#### Task brief:
Somewhere below, one line contains "(navs : list (NavFn * list string))." and a later line contains "if isModalVisible doc then Some (modalText doc) else". Output those two lines and everything between them exactly, and nothing else.
BEGIN Listed entries
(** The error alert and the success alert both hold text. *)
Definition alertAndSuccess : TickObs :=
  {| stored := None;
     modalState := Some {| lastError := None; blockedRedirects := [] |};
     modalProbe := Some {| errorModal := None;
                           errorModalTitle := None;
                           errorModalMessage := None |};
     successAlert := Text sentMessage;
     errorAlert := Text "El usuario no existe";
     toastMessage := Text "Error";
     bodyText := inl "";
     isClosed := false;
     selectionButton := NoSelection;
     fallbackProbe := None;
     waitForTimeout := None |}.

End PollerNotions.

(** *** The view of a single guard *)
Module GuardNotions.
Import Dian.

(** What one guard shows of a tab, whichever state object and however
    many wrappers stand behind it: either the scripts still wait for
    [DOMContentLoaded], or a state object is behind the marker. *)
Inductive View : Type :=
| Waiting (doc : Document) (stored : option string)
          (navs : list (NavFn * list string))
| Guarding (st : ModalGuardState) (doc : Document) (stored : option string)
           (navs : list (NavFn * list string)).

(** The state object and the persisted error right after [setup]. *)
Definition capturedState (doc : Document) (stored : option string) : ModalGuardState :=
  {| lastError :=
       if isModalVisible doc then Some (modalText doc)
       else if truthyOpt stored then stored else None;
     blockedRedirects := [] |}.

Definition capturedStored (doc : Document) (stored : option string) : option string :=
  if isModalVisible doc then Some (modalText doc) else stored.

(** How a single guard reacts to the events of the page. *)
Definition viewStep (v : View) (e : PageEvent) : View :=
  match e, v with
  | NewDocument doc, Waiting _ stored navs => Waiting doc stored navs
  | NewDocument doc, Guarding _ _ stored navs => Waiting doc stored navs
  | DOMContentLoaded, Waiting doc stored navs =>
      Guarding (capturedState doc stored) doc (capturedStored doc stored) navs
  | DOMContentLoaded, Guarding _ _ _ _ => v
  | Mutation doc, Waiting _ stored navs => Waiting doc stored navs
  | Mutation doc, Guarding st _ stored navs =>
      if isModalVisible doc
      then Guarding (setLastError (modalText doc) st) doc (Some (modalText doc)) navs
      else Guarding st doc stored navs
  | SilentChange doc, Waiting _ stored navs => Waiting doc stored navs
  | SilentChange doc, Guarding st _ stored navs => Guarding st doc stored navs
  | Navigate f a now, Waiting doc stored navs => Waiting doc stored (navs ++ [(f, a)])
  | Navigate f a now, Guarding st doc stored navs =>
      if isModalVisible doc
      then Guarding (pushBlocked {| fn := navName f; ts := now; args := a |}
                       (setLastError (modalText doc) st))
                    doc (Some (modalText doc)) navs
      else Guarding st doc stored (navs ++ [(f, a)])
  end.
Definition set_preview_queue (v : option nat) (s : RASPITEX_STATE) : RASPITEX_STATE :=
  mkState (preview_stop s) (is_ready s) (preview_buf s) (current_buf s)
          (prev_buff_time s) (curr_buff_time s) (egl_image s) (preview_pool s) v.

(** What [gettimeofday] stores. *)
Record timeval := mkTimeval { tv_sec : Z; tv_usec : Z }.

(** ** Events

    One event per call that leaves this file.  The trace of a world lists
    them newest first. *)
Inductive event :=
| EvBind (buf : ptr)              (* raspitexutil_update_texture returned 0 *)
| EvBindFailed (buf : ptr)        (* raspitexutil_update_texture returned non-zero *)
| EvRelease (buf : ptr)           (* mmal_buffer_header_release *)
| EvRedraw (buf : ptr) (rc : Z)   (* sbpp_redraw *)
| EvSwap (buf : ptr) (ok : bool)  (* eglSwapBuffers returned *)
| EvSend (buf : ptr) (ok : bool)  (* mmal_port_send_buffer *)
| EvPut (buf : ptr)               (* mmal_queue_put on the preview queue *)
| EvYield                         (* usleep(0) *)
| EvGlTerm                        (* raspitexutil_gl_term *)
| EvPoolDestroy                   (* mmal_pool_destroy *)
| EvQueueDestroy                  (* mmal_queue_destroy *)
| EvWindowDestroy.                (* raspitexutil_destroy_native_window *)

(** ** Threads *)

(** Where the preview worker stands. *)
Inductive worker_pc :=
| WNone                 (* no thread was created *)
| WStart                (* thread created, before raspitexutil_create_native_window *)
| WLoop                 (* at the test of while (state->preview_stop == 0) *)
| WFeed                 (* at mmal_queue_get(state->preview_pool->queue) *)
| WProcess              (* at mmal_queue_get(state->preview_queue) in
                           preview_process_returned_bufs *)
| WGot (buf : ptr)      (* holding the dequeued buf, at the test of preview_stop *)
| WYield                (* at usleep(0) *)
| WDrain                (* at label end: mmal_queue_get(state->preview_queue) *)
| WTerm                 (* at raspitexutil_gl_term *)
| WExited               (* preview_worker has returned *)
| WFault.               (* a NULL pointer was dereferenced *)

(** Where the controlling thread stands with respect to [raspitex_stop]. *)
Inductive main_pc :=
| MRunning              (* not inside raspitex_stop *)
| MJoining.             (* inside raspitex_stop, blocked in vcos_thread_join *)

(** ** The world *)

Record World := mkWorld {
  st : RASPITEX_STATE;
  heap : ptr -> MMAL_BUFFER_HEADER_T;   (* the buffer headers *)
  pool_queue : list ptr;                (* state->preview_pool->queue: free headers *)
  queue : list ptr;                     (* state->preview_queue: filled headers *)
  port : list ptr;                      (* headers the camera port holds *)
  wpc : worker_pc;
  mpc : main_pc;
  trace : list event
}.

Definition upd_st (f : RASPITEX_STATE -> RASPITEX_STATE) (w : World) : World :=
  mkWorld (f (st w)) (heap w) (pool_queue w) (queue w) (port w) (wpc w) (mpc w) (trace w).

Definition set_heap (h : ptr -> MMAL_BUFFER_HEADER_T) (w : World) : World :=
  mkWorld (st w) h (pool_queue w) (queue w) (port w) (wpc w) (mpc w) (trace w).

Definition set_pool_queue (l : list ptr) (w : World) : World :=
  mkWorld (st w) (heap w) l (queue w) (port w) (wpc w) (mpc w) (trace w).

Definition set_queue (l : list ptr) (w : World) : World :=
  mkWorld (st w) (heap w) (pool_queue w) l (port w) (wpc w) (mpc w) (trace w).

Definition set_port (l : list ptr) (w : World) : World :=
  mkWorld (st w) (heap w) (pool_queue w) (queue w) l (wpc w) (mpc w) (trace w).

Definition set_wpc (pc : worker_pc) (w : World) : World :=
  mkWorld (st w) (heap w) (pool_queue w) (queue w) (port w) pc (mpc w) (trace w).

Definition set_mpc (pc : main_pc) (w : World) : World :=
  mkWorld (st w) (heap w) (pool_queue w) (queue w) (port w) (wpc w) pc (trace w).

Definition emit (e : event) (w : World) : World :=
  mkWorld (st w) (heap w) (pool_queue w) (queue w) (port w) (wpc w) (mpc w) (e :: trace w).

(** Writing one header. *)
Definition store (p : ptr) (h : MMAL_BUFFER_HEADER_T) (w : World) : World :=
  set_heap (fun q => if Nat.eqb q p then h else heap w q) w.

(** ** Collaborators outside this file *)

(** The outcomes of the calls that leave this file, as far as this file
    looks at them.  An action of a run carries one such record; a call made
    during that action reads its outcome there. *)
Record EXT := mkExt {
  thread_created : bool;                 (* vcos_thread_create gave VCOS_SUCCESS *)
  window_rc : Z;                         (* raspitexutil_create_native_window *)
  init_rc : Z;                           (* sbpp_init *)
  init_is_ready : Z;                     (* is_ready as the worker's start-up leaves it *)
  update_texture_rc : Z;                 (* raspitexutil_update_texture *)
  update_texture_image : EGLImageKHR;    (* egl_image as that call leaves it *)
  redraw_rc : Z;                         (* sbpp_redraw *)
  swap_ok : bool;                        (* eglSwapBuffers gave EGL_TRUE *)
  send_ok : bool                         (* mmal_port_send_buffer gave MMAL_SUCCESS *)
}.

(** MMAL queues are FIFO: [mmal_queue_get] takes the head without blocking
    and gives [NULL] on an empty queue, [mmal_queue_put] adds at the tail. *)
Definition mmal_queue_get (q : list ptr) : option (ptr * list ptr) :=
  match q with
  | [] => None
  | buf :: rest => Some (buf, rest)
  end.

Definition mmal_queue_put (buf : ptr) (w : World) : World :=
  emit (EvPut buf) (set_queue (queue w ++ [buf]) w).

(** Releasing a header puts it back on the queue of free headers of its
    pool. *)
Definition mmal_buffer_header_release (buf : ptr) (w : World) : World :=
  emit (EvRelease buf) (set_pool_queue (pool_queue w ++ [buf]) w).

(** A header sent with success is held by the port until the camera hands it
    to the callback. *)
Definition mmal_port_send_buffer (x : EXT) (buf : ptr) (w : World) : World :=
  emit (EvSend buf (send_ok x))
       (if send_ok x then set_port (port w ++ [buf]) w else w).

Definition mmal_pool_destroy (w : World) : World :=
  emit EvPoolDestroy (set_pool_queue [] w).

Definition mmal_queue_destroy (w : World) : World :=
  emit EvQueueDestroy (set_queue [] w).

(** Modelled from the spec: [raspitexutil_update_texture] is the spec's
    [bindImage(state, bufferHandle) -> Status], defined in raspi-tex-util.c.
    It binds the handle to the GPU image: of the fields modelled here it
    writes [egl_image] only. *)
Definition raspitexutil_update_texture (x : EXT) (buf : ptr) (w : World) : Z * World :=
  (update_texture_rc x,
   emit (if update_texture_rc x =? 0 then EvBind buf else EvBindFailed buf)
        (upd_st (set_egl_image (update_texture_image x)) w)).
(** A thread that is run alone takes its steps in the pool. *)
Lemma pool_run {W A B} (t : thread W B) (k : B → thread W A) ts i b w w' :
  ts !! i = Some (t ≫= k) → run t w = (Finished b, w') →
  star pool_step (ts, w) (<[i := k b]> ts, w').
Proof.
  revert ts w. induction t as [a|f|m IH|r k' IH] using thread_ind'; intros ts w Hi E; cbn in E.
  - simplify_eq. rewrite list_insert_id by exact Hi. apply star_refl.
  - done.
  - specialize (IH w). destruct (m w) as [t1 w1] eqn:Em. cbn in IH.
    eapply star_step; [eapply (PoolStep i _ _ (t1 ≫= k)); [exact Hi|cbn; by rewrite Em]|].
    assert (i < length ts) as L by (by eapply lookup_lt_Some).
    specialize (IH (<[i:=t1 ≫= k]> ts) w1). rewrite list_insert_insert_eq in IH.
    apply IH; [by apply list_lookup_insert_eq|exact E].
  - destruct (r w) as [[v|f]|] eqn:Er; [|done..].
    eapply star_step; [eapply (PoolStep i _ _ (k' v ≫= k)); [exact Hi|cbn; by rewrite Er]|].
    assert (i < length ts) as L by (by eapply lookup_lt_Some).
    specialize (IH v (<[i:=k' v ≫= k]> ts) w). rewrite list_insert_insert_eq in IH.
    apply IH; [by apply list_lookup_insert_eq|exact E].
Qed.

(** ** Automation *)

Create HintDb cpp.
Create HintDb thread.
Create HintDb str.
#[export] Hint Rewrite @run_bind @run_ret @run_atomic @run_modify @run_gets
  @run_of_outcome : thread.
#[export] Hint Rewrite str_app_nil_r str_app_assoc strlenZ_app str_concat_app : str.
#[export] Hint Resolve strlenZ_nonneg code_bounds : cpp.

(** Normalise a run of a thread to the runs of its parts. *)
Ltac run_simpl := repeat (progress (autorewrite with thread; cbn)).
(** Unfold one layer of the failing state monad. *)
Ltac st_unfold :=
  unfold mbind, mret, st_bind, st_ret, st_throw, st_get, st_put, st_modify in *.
END Listed entries
#### Task answer:
           (navs : list (NavFn * list string)).

(** The state object and the persisted error right after [setup]. *)
Definition capturedState (doc : Document) (stored : option string) : ModalGuardState :=
  {| lastError :=
       if isModalVisible doc then Some (modalText doc)
       else if truthyOpt stored then stored else None;
     blockedRedirects := [] |}.

Definition capturedStored (doc : Document) (stored : option string) : option string :=
  if isModalVisible doc then Some (modalText doc) else stored.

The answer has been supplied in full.